Everything is a metaphor. We all teenagers in prison, headed to a place that was supposed to consume us. We had numbers back then too, most of us. Thirty and forty and fifty years and we were young. These days I weep for who we were.
 
In a note like this, as the year ends, I feel compelled to thank people who have helped make Freedom Reads possible. And I am so tempted to make this a chorus of thank you shout outs, because I know how difficult this work is and how it is impossible without a thousand hands scraping. And still, last year this time, my friend’s mother passed and so I am thinking of him. And how when I found out I was, again, a man weeping in his hands. And my son, who was in that afterglow of Christmas, found me and held me as if I hadn’t grown beyond the years of needing to be held. Maybe we all need to be held. 
 
The wild thing is that a month or so later, my friend would call, after his mother had passed, after he’d been denied parole again, he would call me and ask if I was okay. Tells me that I’m taking on the losses as if they are mine.

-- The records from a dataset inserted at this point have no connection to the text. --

(** ** The invariant

    [g_live] are the chunks from the one that the dispatcher reads to the last one that it
    has supplied.  The kernel has finished those of [g_front] and writes the one with the
    elements [g_cur].  [g_hist] was read from earlier chunks, and of the chunk that is read
    now, [g_taken] elements were handed out. *)
Record Ghost := MkGhost { g_live : list Z; g_front : list (list Elem); g_cur : list Elem; g_hist : list Elem; g_taken : nat }.
Definition user_sent (g : Ghost) : list Elem := default (g_cur g) (head (g_front g)).
Definition next_word (live : list Z) (i : nat) : Z := match live !! S i with Some c => link_word c | None => 0 end.
Definition progress_word (front : list (list Elem)) (cur : list Elem) (full : bool) (i : nat) : Z :=
  match front !! i with
  | Some es => done_word (size es)
  | None => if (i =? length front)%nat then if full then full_word (size cur) else size cur else 0
  end.
Record cell_ok (live : list Z) (front : list (list Elem)) (cur : list Elem) (full : bool) (i : nat) (x : ChunkStruct) : Prop := {
  ce_next : next x = next_word live i;
  ce_progress : progressFutex x = progress_word front cur full i;
  ce_data : ∀ es, (front ++ [cur]) !! i = Some es → take (length (enc es)) (buffer x) = enc es;
}.
(** The kernel has marked the chunk that it leaves. *)
Definition kfull (pc : kpc) : bool :=
  match pc with KFullNotify | KNextLoad | KNextNotify | KNextWait | KNextAsleep | KNextClear | KDone _ => true | _ => false end.
(** The chunk behind the one that is being released, which the dispatcher reads next. *)
Definition moving (pc : upc) : option Z :=
  match pc with
  | USurrender _ (ThenWait c) | UResetNext _ (ThenWait c) | UResetProgress _ (ThenWait c) | USupply _ (ThenWait c) | UWake (ThenWait c) | UWakeDrive (ThenWait c) => Some c
  | _ => None
  end.
(** The chunk for which the program counter stands for a reference, and the one that is reset. *)
Definition releasing (pc : upc) : option Z := match pc with USurrender c _ | USupply c _ => Some c | _ => None end.
Definition resetting (pc : upc) : option Z := match pc with UResetNext c _ | UResetProgress c _ => Some c | _ => None end.
Definition on_list (c : Z) (live : list Z) : Z := if decide (c ∈ live) then 1 else 0.
Definition held (c : Z) (hs : list ElementHandle) : Z := Z.of_nat (length (filter (λ h, h_chunk h = c) hs)).
Definition at_pc (c : Z) (pc : upc) : Z := if decide (releasing pc = Some c) then 1 else 0.
Definition refs (live : list Z) (hs : list ElementHandle) (pc : upc) (c : Z) : Z := on_list c live + held c hs + at_pc c pc.
Definition notify_bits : Z := Z.lor (Z.lor kUserNotifyCqProgress kUserNotifySupplySqChunks) kUserNotifyAlert.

Such is this life, a call from a prison and a man tells you that the burdens that drown you ain’t yours, finding time to say that even as he struggles to stay afloat. 
 
It’s like the man incarcerated in Missouri, I think it was, who sent us the last thousand dollars in his account. Or the woman in California who, way back in January, sent us the equivalent of a month’s check in prison. It has become too easy for me to imagine that this work is about giving to others, when the truth is it has been filled with people giving to Freedom Reads.
 
Sometimes what they give us is word about why this work we do has mattered to them. Everyone should hear from the folks that we walk into prisons to bring Freedom Libraries. Here is a small bit of what we’ve been told:
 
From two anonymous incarcerated judges from the 2024 Inside Literary Prize:
 
One speaking of the winning book, Imani Perry’s South to America: "The man in Imani's book that had 3 life sentences. It was her father. The way he handled his incarceration was inspirational. When I'm discouraged I think about him and I'm inspired to take one more step in the right direction because even if no one sees it, it has value and it must count."
 
Another comment on being a judge: "This experience is something that I will never forget. Especially the staff and how they made me feel, like a regular human being. I'm grateful for the experience as a whole. I feel like I really needed you guys and the whole 'Freedom Reads' at that moment in my life."
 
And this from a library patron in Connecticut: "I appreciate what you’re doing for prisoners across America. I’ve been thinking a lot about when I’m released that I want to volunteer some of my time, to give back since I’ve taken so much in my life….can I volunteer for your organization? What you’re doing matters! "
 
And I think, now, what of it all? I write this on the winter solstice. This has fast become my favorite day of the year. The shortest day of the year – a reminder, I think, that all of this is fleeting. It all happens so fast. Maybe that Cornish hen wasn’t a metaphor for what we might become – maybe that day, all of us too young to imagine how much we might suffer, shared the kind of joy that would become all we needed to get us to our tomorrows. And what is Freedom Library if not that?